***** Recorded information *****
(* ===== verification/Dispatcher.v ===== *)
(** Event dispatch: bindings of actions to contexts, the event listeners that
    call them, and the dispatcher that shares one listener among the bindings
    of an event target, an event name and options.

    Models [src/gui/web/assets/scripts/stimulus.js], the classes [Binding],
    [EventListener] and [Dispatcher].  The browser is given listener objects;
    a listener stays in the maps of the dispatcher for ever, so its target and
    cache key identify it, and [registered] is the browser's list of them. *)

From S2P Require Import Prelude JsCore JsString Dom Json Scopes Names Router Targets Regex Actions.
From Stdlib Require Import Ascii.

#[local] Open Scope string_scope.
#[local] Open Scope list_scope.

(** A binding object; [b_id] is its identity. *)
Record binding := mk_binding { b_id : nat; b_context : context; b_action : action }.

#[export] Instance binding_eq_dec : EqDecision binding.
Proof. solve_decision. Defined.

(** An event: where it happened, and its property
    [immediatePropagationStopped] once a listener has extended it. *)
Record event := mk_event {
  ev_target : event_target;
  immediatePropagationStopped : option bool;
}.

Definition extendEvent (ev : event) : event :=
  match immediatePropagationStopped ev with
  | Some _ => ev
  | None => mk_event (ev_target ev) (Some false)
  end.

Definition stopped (ev : event) : bool := default false (immediatePropagationStopped ev).

(** What the methods of the controllers do: a method of a context, if there is
    one of the name, acts on the world; it may call
    [stopImmediatePropagation], and it may throw.  [logger_error] is
    [application.handleError]. *)
Record Controllers (W : Type) := {
  method : context → string → option (event → W → W * bool * option string);
  logger_error : W → string → string → W;
}.
Arguments method {W}.
Arguments logger_error {W}.
Lemma project_construct d dom u s :
  construct JSON_parse context def controller (initial context d (mk_browser dom mo_new, u)) = (s, None) →
  projects d None [] s.
Proof.
  intros Hc. unfold construct in Hc. apply Act.seq_completes in Hc as (s1 & Hnew & Hinit).
  assert (s1.1 = mk (BindingObserver.new d) (stringMapObserver (cx_scope context)) ∧
          evolves (mk_browser dom mo_new) s1.2.1) as [Hs1 Hev1].
  { unfold on_world in Hnew. destruct (new_observer _ _ _ _ _ _) as [w r] eqn:Hn. injection Hnew as <- ->.
    split; [done|]. pose proof (new_observer_evolves JSON_parse (cx_scope context) (ct_receiver controller)
      (valueDescriptorMap def) (properties def) (mk_browser dom mo_new, u) (callbacks_report HM)) as He.
    unfold initial, scope_ in Hn. simpl in Hn. by rewrite Hn in He. }
  destruct (guarded_frame (ct_initialize controller) "initializing controller" s1 (initialize_reports HM))
    as (Hs2 & Hev2 & _). rewrite Hinit in Hs2, Hev2. simpl in Hs2, Hev2. unfold projects. rewrite Hs2, Hs1.
  split; [apply BindingObserver.session_new|]. split; [|done].
  destruct s as [o [b u']]. simpl in *.
  apply (StringMapObserver.session_change _ _ (StringMapObserver.new el, (mk_browser dom mo_new, u)) []);
    [apply StringMapObserver.session_new|]. by eapply StringMapObserver.evolves_trans.
Qed.

Lemma project_connect d lost s s' r :
  projects d None lost s → connect JSON_parse context identifier def controller s = (s', r) →
  projects d (Some (document_of s))
    (if r is Some _ then StringMapObserver.knownAttributeNames (valueObserver s.1, s.2) else []) s'.
Proof.
  intros (HB & HV & Hst) Hc. unfold connect, Act.seq in Hc. simpl in Hc. rewrite on_values_eq in Hc. simpl in Hc.
  destruct (Values.start _ _ _ _ _ _) as [[vo w] r1] eqn:Hvs.
  assert (StringMapObserver.started (valueObserver s.1) = false) as Hst' by exact Hst.
  pose proof (StringMapObserver.session_start _ _ (valueObserver s.1, s.2) _ _ _ HV Hst' Hvs) as HV'.
  destruct (StringMapObserver.observer_start_sync _ _ (delegate_reports _ _ _ _ _ (callbacks_report HM)) _
    (valueObserver s.1, s.2) _ _ Hst' Hvs
    (StringMapObserver.session_sync _ _ (delegate_reports _ _ _ _ _ (callbacks_report HM)) _ _ HV)) as [_ Hst2].
  destruct r1 as [e|].
  - injection Hc as <- <-. split_and!; [by apply BindingObserver.session_start|done|done].
  - set (s1 := (mk _ vo, w)) in Hc.
    destruct (guarded_frame (ct_connect controller) "connecting controller" s1 (connect_reports HM))
      as (Hs1 & Hev & Hr). rewrite Hc in Hs1, Hev, Hr. simpl in Hs1, Hev, Hr. subst r. unfold projects. rewrite Hs1.
    split; [by apply BindingObserver.session_start|]. split; [|done]. destruct s' as [o [b u]].
    by apply (StringMapObserver.session_change _ _ (vo, w)).
Qed.
Lemma partly_unload F scs dom s i :
  partly F scs s.1 →
  let s' := Router.unloadIdentifier (total ops) dom s i in
  partly F scs s'.1 ∧
  ∀ i', JMap.get i' (modulesByIdentifier s'.1) = if decide (i = i') then None else JMap.get i' (modulesByIdentifier s.1).
Proof.
  destruct s as [r w]. intros Hp. unfold Router.unloadIdentifier. simpl in *.
  destruct (JMap.get i _) as [mid|] eqn:Hi; [|split; [done|]; intros i'; simpl; case_decide; by subst].
  unfold Router.disconnectModule. destruct (pt_registered _ _ _ Hp _ _ Hi) as [Ha ->].
  set (r1 := Router.set_modules r _). assert (heap_ok r1) as Hh by (destruct (pt_heap _ _ _ Hp); by split).
  destruct (Router.disconnect_all (total ops) dom (r1, w) mid
              (Multimap.getValuesForKey (scopesByIdentifier r) i)) as (Ho1 & Hs1 & Hc1); [done..|].
  split; [|intros i'; rewrite (same_modules _ _ Hs1); apply JMap.get_delete].
  eapply partly_after; [exact Ho1|exact Hs1|apply Hp|apply Hp|by apply JMap.wf_delete, Hp|..]; simpl.
  - intros i' mid'. rewrite JMap.get_delete. case_decide; [done|]. apply (pt_registered _ _ _ Hp).
  - intros mid' sc' [Hno [Hsc Hreg]%(pt_known _ _ _ Hp)]%Hc1. split; [done|].
    rewrite JMap.get_delete, decide_False; [done|]. intros Heq. apply Hno. rewrite <-Heq in Hreg.
    split; [congruence|]. by apply (partly_scopes _ _ _ _ _ Hp).
  - intros mid' sc' Hsc HF. rewrite JMap.get_delete. case_decide; [done|]. intros Hreg. apply Hc1. split.
    + intros [_ [? _]%(partly_scopes _ _ _ _ _ Hp)]. congruence.
    + by apply (pt_complete _ _ _ Hp).
Qed.

Lemma partly_connectModule F scs dom r w i mid :
  partly F scs r → allocated r mid → m_identifier (deref r mid) = i → JMap.get i (modulesByIdentifier r) = None →
  conn r mid = [] →
  let '(s', e) := connectModule dom mid (r, w) in
  partly (marked i e F) scs s'.1 ∧ modulesByIdentifier s'.1 = JMap.set i mid (modulesByIdentifier r).
Proof.
  intros Hp Ha Hm Hi Hnil. unfold connectModule. rewrite Hm. set (r1 := Router.set_modules r _).
  assert (heap_ok r1) as Hh by (destruct (pt_heap _ _ _ Hp); by split).
  pose proof (each_connect_safe dom mid (Multimap.getValuesForKey (scopesByIdentifier r) i) (r1, w) Hh Ha) as Hc.
  simpl. destruct (Act.each _ _ (r1, w)) as [s' e]. destruct Hc as (Ho' & Hs & Hin & Hkeep & Hall).
  split; [|apply Hs].
  eapply partly_after; [exact Ho'|exact Hs|apply Hp|apply Hp|by apply JMap.wf_set, Hp|..]; simpl.
  - intros i' mid'. rewrite JMap.get_set. case_decide; [|apply (pt_registered _ _ _ Hp)]. intros [= <-]. by subst.
  - intros mid' sc' [[-> [Hid Hsc]%(partly_scopes _ _ _ _ _ Hp)]|[Hsc Hreg]%(pt_known _ _ _ Hp)]%Hin;
      (split; [done|]); rewrite JMap.get_set; case_decide; congruence.
  - intros mid' sc' Hsc HF. rewrite JMap.get_set. case_decide as Heq.
    + intros [= <-]. destruct e as [e|]; [by destruct HF; rewrite <-Heq; left|].
      apply Hall; [done|]. by apply (partly_scopes _ _ _ _ _ Hp).
    + intros Hreg. apply Hkeep. apply (pt_complete _ _ _ Hp); [done| |done]. intros HinF. apply HF.
      destruct e; simpl; [by right|]. apply list_elem_of_filter. split; [congruence|done].
Qed.
Lemma partly_load F scs dom s def :
  partly F scs s.1 →
  let '(s', e) := loadDefinition dom def s in
  partly (marked (def_identifier def) e F) scs s'.1 ∧
  ∀ i, is_Some (JMap.get i (modulesByIdentifier s'.1)) ↔ i = def_identifier def ∨ is_Some (JMap.get i (modulesByIdentifier s.1)).
Proof.
  intros Hp. unfold loadDefinition, Act.seq. rewrite unload_eq.
  destruct (partly_unload F scs dom s (def_identifier def) Hp) as [Hp1 Hg1].
  destruct (Router.unloadIdentifier (total ops) dom s (def_identifier def)) as [r w]. simpl in Hp1, Hg1.
  pose proof (Router.new_module_heap r def (pt_heap _ _ _ Hp1)) as Hnew.
  unfold Router.new_module_object in *. set (mid := next_module r) in *. set (r1 := mk_router _ _ _ _ _) in *.
  destruct Hnew as (Hh & Ha & Hid & Hcx & Hnil & Hold).
  assert (partly F scs r1) as Hp2.
  { destruct Hp1 as [? ? ? ? Hreg Hk Hall]. split; try done; unfold conn.
    - intros i mid' [Ha' Hi]%Hreg. destruct (Hold _ Ha') as [? Hd]. split; [done|]. by unfold m_identifier; rewrite Hd.
    - intros mid' sc. rewrite Hcx. apply Hk.
    - intros mid' sc. rewrite Hcx. apply Hall. }
  pose proof (partly_connectModule F scs dom r1 w (def_identifier def) mid Hp2 Ha Hid) as Hc.
  destruct (connectModule dom mid (r1, w)) as [s' e]. destruct Hc as [Hp3 Hg3].
  { simpl. by rewrite Hg1, decide_True. }
  { unfold conn. by rewrite Hnil. }
  split; [done|]. intros i. rewrite Hg3, JMap.get_set. simpl. rewrite Hg1. case_decide; [subst|naive_solver].
  split; [by left|eauto].
Qed.

Lemma partly_scopeConnected F scs dom s sc :
  partly F scs s.1 → sc ∉ scs →
  let '(s', e) := scopeConnected dom sc s in
  partly (match e with Some _ => sc_identifier sc :: F | None => F end) (sc :: scs) s'.1.
Proof.
  destruct s as [r w]. simpl. intros Hp Hsc. unfold scopeConnected.
  set (r1 := Router.set_scopes r _). assert (heap_ok r1) as Hh by (destruct (pt_heap _ _ _ Hp); by split).
  assert (∀ i sc', related (Multimap.valuesByKey (scopesByIdentifier r1)) i sc' ↔
                   sc_identifier sc' = i ∧ sc' ∈ sc :: scs) as Hrel.
  { intros i sc'. simpl. rewrite related_add, (pt_scopes _ _ _ Hp), elem_of_cons. naive_solver. }
  change (modulesByIdentifier r1) with (modulesByIdentifier r).
  destruct (JMap.get (sc_identifier sc) _) as [mid|] eqn:Hmid.
  - destruct (pt_registered _ _ _ Hp _ _ Hmid) as [Ha _].
    pose proof (connect_safe dom mid sc (r1, w) Hh Ha) as Hc.
    destruct (connectContextForScope dom mid sc (r1, w)) as [s' e]. destruct Hc as (Ho' & Hs & Hin & Hkeep & Hdone).
    eapply partly_after; [exact Ho'|exact Hs|apply wf_add, Hp|exact Hrel|apply Hp|apply (pt_registered _ _ _ Hp)|..]; simpl.
    + intros mid' sc' [[-> ->]|[? ?]%(pt_known _ _ _ Hp)]%Hin; [by split; [left|]|by split; [right|]].
    + intros mid' sc' [->|Hin']%elem_of_cons HF Hreg.
      * destruct e; [by destruct HF; left|]. rewrite Hmid in Hreg. injection Hreg as <-. by apply Hdone.
      * apply Hkeep. apply (pt_complete _ _ _ Hp); [done| |done]. destruct e; [|done]. by intros ?; apply HF; right.
  - simpl. eapply (partly_after _ _ r1); [done|apply same_refl|apply wf_add, Hp|exact Hrel|apply Hp|apply (pt_registered _ _ _ Hp)|..].
    + intros mid' sc' [? ?]%(pt_known _ _ _ Hp). by split; [right|].
    + intros mid' sc' [->|Hin']%elem_of_cons HF Hreg; [simpl in Hreg; congruence|]. by apply (pt_complete _ _ _ Hp).
Qed.

Lemma partly_scopeDisconnected F scs dom s sc :
  partly F scs s.1 → partly F (JSet.delete sc scs) (Router.scopeDisconnected (total ops) dom s sc).1.
Proof.
  destruct s as [r w]. simpl. intros Hp. unfold Router.scopeDisconnected.
  set (r1 := Router.set_scopes r _). assert (heap_ok r1) as Hh by (destruct (pt_heap _ _ _ Hp); by split).
  assert (∀ i sc', related (Multimap.valuesByKey (scopesByIdentifier r1)) i sc' ↔
                   sc_identifier sc' = i ∧ sc' ∈ JSet.delete sc scs) as Hrel.
  { intros i sc'. simpl. rewrite related_del, (pt_scopes _ _ _ Hp), JSet.elem_of_delete. naive_solver. }
  change (modulesByIdentifier r1) with (modulesByIdentifier r).
  destruct (JMap.get (sc_identifier sc) _) as [mid|] eqn:Hmid.
  - destruct (disconnect_spec (total ops) dom (r1, w) mid sc Hh) as (Ho1 & Hs1 & Hc1).
    { by apply (pt_registered _ _ _ Hp) in Hmid as [? _]. }
    eapply partly_after; [exact Ho1|exact Hs1|apply wf_del, Hp|exact Hrel|apply Hp|apply (pt_registered _ _ _ Hp)|..]; simpl.
    + intros mid' sc' [Hno [? ?]%(pt_known _ _ _ Hp)]%Hc1. split; [|done]. apply JSet.elem_of_delete. split; [|done].
      intros ->. apply Hno. split; [congruence|done].
    + intros mid' sc' [Hne Hin']%JSet.elem_of_delete HF Hreg. apply Hc1. split; [tauto|]. by apply (pt_complete _ _ _ Hp).
  - simpl. eapply (partly_after _ _ r1); [done|apply same_refl|apply wf_del, Hp|exact Hrel|apply Hp|apply (pt_registered _ _ _ Hp)|..].
    + intros mid' sc' [? ?]%(pt_known _ _ _ Hp). split; [|done]. apply JSet.elem_of_delete. split; [congruence|done].
    + intros mid' sc' [Hne Hin']%JSet.elem_of_delete HF Hreg. by apply (pt_complete _ _ _ Hp).
Qed.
*****
— What you will do —
Go to the line in the listing above that has "rewrite related_del, (pt_scopes" in it. Set down that line and each one after it, exactly.

— Task response —
  { intros i sc'. simpl. rewrite related_del, (pt_scopes _ _ _ Hp), JSet.elem_of_delete. naive_solver. }
  change (modulesByIdentifier r1) with (modulesByIdentifier r).
  destruct (JMap.get (sc_identifier sc) _) as [mid|] eqn:Hmid.
  - destruct (disconnect_spec (total ops) dom (r1, w) mid sc Hh) as (Ho1 & Hs1 & Hc1).
    { by apply (pt_registered _ _ _ Hp) in Hmid as [? _]. }
    eapply partly_after; [exact Ho1|exact Hs1|apply wf_del, Hp|exact Hrel|apply Hp|apply (pt_registered _ _ _ Hp)|..]; simpl.
    + intros mid' sc' [Hno [? ?]%(pt_known _ _ _ Hp)]%Hc1. split; [|done]. apply JSet.elem_of_delete. split; [|done].
      intros ->. apply Hno. split; [congruence|done].
    + intros mid' sc' [Hne Hin']%JSet.elem_of_delete HF Hreg. apply Hc1. split; [tauto|]. by apply (pt_complete _ _ _ Hp).
  - simpl. eapply (partly_after _ _ r1); [done|apply same_refl|apply wf_del, Hp|exact Hrel|apply Hp|apply (pt_registered _ _ _ Hp)|..].
    + intros mid' sc' [? ?]%(pt_known _ _ _ Hp). split; [|done]. apply JSet.elem_of_delete. split; [congruence|done].
    + intros mid' sc' [Hne Hin']%JSet.elem_of_delete HF Hreg. by apply (pt_complete _ _ _ Hp).
Qed.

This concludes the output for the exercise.